**** Exercise input

Lemma ssame_fork_pages uis p c s : ssame s (fork_pages uis p c s).2.
Proof.
  revert s. induction uis as [|ui uis IH]; intros s; cbn [fork_pages]; [done|].
  destruct (negb _); [apply IH|].
  assert (F : ssame s (fork_page p c ui s).2).
  { unfold fork_page. cbv zeta. destruct (task_page_validate_hw _ _) as [hw|]; [|done].
    do 4 (destruct (_ : bool); [done|]).
    match goal with |- context [if ?b then _ else _] => destruct b end.
    - destruct (hw_cow hw); [done|].
      match goal with |- context [task_map_user_page ?a ?b ?d ?e ?f ?g ?h ?i] =>
        pose proof (ssame_map_user_page a b d e f g h i) as M; destruct (task_map_user_page a b d e f g h i) as [ok s1] end.
      cbn [snd] in M. assert (S1 : ssame s s1) by (etransitivity; [|exact M]; by apply ssame_top).
      destruct (negb ok); [etransitivity; [exact S1|apply ssame_free]|exact S1].
    - match goal with |- context [task_map_user_page ?a ?b ?d ?e ?f ?g ?h ?i] =>
        pose proof (ssame_map_user_page a b d e f g h i) as M; destruct (task_map_user_page a b d e f g h i) as [ok s1] end.
      cbn [snd] in M. assert (S1 : ssame s s1) by (etransitivity; [|exact M]; by apply ssame_top).
      destruct (negb ok); [etransitivity; [exact S1|apply ssame_free]|].
      destruct (_ && _); [|exact S1]. destruct (task_set_user_pte _ _ _ _) as [m|] eqn:Es; [|exact S1].
      destruct (set_pte_asid _ _ _ _ _ Es) as [A B]. etransitivity; [exact S1|].
      etransitivity; [by apply ssame_set_vm|apply ssame_flush]. }
  destruct (fork_page p c ui s) as [ok s1]. cbn [snd] in F. destruct (negb ok); [exact F|].
  etransitivity; [exact F|apply IH].
Qed.

End Vm.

********

▶ Task statement: Would you transcribe the whole listing, keeping every character the same?

▶ Answer space:
Lemma ssame_fork_pages uis p c s : ssame s (fork_pages uis p c s).2.
Proof.
  revert s. induction uis as [|ui uis IH]; intros s; cbn [fork_pages]; [done|].
  destruct (negb _); [apply IH|].
  assert (F : ssame s (fork_page p c ui s).2).
  { unfold fork_page. cbv zeta. destruct (task_page_validate_hw _ _) as [hw|]; [|done].
    do 4 (destruct (_ : bool); [done|]).
    match goal with |- context [if ?b then _ else _] => destruct b end.
    - destruct (hw_cow hw); [done|].
      match goal with |- context [task_map_user_page ?a ?b ?d ?e ?f ?g ?h ?i] =>
        pose proof (ssame_map_user_page a b d e f g h i) as M; destruct (task_map_user_page a b d e f g h i) as [ok s1] end.
      cbn [snd] in M. assert (S1 : ssame s s1) by (etransitivity; [|exact M]; by apply ssame_top).
      destruct (negb ok); [etransitivity; [exact S1|apply ssame_free]|exact S1].
    - match goal with |- context [task_map_user_page ?a ?b ?d ?e ?f ?g ?h ?i] =>
        pose proof (ssame_map_user_page a b d e f g h i) as M; destruct (task_map_user_page a b d e f g h i) as [ok s1] end.
      cbn [snd] in M. assert (S1 : ssame s s1) by (etransitivity; [|exact M]; by apply ssame_top).
      destruct (negb ok); [etransitivity; [exact S1|apply ssame_free]|].
      destruct (_ && _); [|exact S1]. destruct (task_set_user_pte _ _ _ _) as [m|] eqn:Es; [|exact S1].
      destruct (set_pte_asid _ _ _ _ _ Es) as [A B]. etransitivity; [exact S1|].
      etransitivity; [by apply ssame_set_vm|apply ssame_flush]. }
  destruct (fork_page p c ui s) as [ok s1]. cbn [snd] in F. destruct (negb ok); [exact F|].
  etransitivity; [exact F|apply IH].
Qed.

End Vm.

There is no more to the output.